# [Work order]
Look for the word "assoc" in the entries and copy each line where it appears.

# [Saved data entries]
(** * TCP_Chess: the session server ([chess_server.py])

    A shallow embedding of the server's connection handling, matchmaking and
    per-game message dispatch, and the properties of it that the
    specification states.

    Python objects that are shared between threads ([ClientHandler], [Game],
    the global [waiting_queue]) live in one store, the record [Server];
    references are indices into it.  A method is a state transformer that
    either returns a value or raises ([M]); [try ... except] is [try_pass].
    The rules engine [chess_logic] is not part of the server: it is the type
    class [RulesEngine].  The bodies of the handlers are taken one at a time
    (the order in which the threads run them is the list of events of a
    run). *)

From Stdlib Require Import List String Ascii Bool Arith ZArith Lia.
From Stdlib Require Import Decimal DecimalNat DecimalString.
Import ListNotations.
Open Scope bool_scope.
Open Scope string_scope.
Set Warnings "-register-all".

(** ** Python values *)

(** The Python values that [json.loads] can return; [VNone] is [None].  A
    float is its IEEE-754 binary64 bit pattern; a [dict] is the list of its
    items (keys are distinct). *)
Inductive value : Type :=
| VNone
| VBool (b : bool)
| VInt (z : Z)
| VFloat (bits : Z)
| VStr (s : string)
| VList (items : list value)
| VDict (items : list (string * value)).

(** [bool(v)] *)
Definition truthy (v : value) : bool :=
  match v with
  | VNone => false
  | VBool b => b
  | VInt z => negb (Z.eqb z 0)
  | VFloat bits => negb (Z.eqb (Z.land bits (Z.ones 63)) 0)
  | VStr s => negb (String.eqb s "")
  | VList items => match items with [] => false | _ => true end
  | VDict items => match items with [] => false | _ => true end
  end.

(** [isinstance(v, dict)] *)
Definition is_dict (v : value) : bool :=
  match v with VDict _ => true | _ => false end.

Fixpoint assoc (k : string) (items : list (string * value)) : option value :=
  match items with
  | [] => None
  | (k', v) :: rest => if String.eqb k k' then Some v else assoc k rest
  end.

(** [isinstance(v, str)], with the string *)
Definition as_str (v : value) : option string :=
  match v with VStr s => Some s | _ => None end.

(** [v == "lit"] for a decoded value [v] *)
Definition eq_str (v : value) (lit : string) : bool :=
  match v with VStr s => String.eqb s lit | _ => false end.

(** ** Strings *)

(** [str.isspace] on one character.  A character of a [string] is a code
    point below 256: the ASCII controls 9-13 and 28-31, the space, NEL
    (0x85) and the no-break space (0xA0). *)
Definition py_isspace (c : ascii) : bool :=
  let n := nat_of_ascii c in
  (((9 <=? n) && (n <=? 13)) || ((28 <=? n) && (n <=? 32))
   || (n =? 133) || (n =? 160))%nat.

# [The answer]
Fixpoint assoc (k : string) (items : list (string * value)) : option value :=
  | (k', v) :: rest => if String.eqb k k' then Some v else assoc k rest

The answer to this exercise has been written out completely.